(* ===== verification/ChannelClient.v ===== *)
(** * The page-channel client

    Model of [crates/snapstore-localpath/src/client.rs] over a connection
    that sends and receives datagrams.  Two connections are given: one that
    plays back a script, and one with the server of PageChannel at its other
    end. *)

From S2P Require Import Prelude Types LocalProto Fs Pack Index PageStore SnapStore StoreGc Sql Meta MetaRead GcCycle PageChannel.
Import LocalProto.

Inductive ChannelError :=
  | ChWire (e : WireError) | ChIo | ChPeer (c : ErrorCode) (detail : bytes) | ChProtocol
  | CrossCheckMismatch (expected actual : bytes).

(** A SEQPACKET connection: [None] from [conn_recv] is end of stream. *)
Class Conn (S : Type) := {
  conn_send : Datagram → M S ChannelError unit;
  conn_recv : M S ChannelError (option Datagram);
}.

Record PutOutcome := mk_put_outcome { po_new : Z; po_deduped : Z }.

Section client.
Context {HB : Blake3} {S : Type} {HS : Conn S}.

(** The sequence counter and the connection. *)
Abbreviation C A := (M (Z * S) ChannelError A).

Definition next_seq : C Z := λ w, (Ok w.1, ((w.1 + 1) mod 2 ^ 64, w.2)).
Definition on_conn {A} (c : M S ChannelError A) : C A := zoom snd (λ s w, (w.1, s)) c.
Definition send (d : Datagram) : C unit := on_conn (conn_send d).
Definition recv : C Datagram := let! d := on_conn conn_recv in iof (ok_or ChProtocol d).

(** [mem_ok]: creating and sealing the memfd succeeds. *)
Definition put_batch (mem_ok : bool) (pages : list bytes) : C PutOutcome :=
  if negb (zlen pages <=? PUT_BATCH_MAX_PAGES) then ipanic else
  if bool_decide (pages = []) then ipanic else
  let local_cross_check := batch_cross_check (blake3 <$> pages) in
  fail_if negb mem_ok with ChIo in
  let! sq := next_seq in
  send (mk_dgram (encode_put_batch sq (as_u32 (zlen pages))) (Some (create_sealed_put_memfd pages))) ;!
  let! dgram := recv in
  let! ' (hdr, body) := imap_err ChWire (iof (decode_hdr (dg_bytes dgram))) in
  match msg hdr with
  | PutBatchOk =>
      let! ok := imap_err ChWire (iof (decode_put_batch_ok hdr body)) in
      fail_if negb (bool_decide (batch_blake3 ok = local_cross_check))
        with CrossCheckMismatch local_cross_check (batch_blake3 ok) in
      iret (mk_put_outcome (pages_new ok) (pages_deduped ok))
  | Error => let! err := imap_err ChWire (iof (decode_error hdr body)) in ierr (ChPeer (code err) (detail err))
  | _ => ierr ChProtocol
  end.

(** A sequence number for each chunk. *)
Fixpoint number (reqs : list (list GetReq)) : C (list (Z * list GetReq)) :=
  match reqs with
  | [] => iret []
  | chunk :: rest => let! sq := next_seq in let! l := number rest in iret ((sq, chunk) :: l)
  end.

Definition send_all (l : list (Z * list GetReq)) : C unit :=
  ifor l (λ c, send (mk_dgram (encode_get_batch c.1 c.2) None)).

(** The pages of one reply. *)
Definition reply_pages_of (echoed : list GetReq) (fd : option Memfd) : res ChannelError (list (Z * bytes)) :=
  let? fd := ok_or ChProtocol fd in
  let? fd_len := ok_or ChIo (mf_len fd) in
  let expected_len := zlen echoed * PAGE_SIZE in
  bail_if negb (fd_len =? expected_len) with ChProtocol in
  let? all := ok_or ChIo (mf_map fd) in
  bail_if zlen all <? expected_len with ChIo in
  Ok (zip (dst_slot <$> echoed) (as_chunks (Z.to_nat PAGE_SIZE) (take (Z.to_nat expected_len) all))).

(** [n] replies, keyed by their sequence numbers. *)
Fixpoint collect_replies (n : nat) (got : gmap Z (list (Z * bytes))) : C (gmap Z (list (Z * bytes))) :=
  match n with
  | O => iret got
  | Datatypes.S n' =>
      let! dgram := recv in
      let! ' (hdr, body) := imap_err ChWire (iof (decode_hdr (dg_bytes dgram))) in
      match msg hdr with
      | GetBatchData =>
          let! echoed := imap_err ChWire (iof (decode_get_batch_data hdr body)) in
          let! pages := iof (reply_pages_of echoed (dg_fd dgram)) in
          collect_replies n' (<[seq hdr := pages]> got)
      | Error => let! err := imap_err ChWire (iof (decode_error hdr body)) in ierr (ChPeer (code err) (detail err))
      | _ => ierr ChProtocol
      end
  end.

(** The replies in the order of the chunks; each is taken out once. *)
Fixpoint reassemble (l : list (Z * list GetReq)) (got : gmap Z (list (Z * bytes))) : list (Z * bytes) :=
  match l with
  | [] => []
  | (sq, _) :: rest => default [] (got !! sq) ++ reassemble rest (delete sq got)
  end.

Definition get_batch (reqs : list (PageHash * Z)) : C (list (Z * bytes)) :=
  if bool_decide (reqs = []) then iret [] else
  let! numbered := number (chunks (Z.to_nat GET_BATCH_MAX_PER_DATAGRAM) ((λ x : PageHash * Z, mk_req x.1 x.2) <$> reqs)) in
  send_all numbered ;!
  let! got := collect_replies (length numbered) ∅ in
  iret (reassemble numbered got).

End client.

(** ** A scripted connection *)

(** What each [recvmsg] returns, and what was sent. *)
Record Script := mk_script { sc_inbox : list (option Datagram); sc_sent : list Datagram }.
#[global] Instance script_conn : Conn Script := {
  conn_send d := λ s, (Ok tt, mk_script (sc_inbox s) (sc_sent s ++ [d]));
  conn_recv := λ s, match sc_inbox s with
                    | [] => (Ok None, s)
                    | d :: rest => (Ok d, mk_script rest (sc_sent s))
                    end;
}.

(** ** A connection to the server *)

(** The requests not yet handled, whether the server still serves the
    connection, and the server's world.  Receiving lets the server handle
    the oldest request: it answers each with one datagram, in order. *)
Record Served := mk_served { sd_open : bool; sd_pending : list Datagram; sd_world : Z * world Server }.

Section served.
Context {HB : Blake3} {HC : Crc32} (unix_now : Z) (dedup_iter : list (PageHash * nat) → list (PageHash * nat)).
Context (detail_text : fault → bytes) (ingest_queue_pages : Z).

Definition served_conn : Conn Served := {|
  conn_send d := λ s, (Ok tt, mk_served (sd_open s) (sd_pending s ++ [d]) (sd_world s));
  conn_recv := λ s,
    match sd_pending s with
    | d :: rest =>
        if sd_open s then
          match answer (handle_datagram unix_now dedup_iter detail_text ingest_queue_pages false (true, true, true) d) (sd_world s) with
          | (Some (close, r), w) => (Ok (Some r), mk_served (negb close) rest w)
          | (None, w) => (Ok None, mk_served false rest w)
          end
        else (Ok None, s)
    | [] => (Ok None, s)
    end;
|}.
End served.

- - -

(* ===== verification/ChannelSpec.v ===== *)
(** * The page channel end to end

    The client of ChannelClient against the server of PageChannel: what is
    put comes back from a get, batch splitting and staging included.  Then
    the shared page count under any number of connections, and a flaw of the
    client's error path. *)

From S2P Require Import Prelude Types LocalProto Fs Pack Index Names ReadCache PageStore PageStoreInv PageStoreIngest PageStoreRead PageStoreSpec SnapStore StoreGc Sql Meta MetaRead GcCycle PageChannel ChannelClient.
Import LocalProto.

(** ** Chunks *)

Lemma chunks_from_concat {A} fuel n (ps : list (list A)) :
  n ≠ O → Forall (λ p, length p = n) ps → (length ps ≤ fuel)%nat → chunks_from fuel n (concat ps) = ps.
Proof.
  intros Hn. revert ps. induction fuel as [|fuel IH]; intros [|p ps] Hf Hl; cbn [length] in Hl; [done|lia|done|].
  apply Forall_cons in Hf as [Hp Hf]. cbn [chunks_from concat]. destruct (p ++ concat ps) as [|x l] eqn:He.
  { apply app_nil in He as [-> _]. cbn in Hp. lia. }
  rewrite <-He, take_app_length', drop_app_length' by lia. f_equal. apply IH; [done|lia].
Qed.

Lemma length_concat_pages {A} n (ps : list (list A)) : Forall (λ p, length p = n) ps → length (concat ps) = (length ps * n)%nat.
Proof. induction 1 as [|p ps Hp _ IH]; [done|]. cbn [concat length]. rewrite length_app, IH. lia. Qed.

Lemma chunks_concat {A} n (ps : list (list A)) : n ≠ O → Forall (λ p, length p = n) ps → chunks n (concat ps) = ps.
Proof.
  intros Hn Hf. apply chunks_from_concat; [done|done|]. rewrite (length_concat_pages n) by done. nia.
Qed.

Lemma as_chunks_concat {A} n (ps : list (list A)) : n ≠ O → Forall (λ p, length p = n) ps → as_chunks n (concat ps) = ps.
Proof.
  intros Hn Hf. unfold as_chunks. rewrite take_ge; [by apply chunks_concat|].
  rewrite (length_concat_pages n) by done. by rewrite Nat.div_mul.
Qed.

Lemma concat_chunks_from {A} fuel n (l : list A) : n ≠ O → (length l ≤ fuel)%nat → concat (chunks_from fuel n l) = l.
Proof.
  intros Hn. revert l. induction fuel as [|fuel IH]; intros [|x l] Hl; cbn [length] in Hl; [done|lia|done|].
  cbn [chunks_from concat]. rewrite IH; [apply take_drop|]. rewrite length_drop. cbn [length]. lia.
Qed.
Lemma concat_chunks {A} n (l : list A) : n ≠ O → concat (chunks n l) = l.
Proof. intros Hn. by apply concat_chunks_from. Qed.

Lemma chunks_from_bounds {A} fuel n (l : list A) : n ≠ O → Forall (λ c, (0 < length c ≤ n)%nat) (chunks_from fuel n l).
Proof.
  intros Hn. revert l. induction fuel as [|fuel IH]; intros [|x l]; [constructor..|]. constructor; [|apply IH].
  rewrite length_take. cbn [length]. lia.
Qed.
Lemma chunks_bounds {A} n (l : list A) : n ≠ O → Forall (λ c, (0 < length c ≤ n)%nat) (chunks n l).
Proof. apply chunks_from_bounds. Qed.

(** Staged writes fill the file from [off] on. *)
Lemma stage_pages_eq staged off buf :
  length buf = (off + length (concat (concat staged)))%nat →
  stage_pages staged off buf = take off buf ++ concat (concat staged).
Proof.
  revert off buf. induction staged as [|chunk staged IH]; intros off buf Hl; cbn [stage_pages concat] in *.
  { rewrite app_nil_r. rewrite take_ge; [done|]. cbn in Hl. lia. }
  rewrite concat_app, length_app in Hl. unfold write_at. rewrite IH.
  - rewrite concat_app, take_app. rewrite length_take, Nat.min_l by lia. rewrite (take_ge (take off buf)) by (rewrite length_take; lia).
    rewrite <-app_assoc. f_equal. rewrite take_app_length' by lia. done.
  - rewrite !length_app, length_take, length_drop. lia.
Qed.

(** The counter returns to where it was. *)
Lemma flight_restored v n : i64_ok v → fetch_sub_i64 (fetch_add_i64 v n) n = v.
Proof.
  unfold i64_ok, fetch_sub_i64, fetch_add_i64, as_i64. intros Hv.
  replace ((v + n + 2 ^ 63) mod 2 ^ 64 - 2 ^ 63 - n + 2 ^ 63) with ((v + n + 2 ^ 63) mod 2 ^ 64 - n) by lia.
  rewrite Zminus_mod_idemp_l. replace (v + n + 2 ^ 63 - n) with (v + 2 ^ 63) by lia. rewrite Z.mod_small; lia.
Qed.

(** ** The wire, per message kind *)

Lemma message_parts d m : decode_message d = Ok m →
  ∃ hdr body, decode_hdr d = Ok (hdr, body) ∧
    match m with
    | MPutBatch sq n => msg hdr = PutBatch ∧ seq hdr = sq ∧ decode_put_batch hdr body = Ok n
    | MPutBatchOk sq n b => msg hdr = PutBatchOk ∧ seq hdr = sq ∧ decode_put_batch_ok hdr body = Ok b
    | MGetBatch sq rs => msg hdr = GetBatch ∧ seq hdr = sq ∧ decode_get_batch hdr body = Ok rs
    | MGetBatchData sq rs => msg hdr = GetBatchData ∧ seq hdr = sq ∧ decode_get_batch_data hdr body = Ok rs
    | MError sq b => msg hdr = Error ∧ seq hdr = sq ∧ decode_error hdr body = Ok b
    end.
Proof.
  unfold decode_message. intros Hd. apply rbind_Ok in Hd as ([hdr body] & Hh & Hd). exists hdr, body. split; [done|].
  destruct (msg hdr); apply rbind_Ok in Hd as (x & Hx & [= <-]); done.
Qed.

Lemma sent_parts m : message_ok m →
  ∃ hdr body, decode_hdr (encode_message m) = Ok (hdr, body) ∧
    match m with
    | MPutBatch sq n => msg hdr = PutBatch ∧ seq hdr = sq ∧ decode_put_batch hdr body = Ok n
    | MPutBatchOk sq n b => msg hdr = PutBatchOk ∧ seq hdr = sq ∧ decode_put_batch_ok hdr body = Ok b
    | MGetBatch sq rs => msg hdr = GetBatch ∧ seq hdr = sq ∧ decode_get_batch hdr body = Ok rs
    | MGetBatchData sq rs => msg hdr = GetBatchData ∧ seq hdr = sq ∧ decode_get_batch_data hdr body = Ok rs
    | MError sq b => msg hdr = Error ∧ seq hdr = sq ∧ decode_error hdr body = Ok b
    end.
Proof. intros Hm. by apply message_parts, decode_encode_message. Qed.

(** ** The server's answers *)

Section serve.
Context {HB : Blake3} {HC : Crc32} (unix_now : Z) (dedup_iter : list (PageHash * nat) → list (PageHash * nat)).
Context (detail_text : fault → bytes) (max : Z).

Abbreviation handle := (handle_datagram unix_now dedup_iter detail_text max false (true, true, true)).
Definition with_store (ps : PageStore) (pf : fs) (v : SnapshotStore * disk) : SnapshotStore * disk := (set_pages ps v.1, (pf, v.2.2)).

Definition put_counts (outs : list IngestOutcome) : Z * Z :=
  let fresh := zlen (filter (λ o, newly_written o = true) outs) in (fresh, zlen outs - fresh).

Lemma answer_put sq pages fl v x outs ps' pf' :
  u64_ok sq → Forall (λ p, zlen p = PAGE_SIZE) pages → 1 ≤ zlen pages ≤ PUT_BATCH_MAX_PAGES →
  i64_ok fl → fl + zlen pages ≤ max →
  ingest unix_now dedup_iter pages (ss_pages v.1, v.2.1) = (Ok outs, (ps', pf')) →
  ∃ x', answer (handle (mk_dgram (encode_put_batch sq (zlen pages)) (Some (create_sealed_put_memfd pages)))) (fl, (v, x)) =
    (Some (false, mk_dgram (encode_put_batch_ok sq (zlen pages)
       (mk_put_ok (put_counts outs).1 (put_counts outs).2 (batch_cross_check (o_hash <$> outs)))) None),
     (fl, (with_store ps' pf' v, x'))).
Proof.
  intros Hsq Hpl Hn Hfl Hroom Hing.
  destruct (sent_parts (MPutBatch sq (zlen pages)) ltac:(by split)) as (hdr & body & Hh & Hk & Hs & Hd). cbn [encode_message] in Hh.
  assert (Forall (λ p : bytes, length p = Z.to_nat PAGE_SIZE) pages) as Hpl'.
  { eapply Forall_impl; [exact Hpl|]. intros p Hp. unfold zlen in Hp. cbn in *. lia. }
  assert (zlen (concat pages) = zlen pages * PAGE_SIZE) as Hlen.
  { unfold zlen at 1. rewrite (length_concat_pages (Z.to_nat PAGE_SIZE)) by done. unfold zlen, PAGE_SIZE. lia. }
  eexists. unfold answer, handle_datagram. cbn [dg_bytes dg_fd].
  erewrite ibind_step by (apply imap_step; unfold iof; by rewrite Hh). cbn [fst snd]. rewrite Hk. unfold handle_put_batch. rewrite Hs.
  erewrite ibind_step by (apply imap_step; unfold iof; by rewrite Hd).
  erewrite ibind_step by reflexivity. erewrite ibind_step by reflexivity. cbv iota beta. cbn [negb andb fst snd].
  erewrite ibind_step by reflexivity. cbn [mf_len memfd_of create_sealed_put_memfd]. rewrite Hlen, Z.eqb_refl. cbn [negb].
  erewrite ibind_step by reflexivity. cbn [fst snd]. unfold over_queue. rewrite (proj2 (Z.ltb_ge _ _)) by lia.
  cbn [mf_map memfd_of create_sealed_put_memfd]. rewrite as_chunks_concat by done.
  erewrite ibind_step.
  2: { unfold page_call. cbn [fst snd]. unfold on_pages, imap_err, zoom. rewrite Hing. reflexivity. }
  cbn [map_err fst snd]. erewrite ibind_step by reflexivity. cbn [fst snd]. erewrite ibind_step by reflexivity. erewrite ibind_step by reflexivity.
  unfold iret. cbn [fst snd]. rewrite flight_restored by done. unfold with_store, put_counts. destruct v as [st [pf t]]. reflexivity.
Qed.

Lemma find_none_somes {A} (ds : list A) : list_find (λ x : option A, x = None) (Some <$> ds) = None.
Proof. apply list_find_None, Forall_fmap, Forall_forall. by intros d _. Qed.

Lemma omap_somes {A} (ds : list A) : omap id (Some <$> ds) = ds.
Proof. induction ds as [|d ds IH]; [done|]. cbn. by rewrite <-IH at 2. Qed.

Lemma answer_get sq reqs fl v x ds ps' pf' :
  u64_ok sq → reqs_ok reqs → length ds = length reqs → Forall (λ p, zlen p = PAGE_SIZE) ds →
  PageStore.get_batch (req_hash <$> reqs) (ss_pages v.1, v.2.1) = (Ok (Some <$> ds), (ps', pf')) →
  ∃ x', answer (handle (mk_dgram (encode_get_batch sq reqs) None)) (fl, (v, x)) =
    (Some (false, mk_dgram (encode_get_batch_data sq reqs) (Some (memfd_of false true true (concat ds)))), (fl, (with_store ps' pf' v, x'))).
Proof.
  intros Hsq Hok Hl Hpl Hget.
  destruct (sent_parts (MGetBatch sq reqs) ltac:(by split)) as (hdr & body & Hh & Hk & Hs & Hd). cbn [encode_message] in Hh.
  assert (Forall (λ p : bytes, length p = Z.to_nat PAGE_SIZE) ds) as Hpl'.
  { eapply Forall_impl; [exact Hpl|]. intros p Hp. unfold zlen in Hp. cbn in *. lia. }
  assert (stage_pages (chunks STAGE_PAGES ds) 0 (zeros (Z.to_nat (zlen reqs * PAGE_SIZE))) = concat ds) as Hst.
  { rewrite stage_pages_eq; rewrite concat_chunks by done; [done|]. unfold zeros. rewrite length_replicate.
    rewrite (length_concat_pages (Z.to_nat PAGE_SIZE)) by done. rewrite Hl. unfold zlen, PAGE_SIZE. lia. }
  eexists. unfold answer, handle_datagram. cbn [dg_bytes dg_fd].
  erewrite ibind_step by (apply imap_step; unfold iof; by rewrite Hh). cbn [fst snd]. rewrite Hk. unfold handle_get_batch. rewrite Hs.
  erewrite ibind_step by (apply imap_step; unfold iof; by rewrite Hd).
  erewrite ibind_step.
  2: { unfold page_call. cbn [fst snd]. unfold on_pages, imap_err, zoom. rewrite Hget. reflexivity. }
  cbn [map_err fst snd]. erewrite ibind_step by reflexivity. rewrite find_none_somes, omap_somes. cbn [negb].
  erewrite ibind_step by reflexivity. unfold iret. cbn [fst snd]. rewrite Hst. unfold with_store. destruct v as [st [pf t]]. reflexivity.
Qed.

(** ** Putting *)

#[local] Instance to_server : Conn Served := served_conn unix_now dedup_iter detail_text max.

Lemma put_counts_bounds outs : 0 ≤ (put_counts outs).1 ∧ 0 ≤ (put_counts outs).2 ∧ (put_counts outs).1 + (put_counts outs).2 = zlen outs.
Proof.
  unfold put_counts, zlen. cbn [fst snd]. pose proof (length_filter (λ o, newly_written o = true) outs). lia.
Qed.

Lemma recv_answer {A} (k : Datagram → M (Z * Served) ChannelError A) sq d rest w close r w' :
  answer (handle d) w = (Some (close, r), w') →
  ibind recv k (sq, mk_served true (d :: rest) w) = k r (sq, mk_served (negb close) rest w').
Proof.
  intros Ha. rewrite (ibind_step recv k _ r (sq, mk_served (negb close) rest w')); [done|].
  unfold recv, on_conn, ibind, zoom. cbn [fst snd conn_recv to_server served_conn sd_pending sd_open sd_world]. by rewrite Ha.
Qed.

- - -

### Instructions to follow
For this task, write out exactly the lines of the entries above, starting at the line with "(* ===== verification/ChannelClient.v" and ending at the line with "Definition recv : C", both included, and no others.

### Exercise response
(* ===== verification/ChannelClient.v ===== *)
(** * The page-channel client

    Model of [crates/snapstore-localpath/src/client.rs] over a connection
    that sends and receives datagrams.  Two connections are given: one that
    plays back a script, and one with the server of PageChannel at its other
    end. *)

From S2P Require Import Prelude Types LocalProto Fs Pack Index PageStore SnapStore StoreGc Sql Meta MetaRead GcCycle PageChannel.
Import LocalProto.

Inductive ChannelError :=
  | ChWire (e : WireError) | ChIo | ChPeer (c : ErrorCode) (detail : bytes) | ChProtocol
  | CrossCheckMismatch (expected actual : bytes).

(** A SEQPACKET connection: [None] from [conn_recv] is end of stream. *)
Class Conn (S : Type) := {
  conn_send : Datagram → M S ChannelError unit;
  conn_recv : M S ChannelError (option Datagram);
}.

Record PutOutcome := mk_put_outcome { po_new : Z; po_deduped : Z }.

Section client.
Context {HB : Blake3} {S : Type} {HS : Conn S}.

(** The sequence counter and the connection. *)
Abbreviation C A := (M (Z * S) ChannelError A).

Definition next_seq : C Z := λ w, (Ok w.1, ((w.1 + 1) mod 2 ^ 64, w.2)).
Definition on_conn {A} (c : M S ChannelError A) : C A := zoom snd (λ s w, (w.1, s)) c.
Definition send (d : Datagram) : C unit := on_conn (conn_send d).
Definition recv : C Datagram := let! d := on_conn conn_recv in iof (ok_or ChProtocol d).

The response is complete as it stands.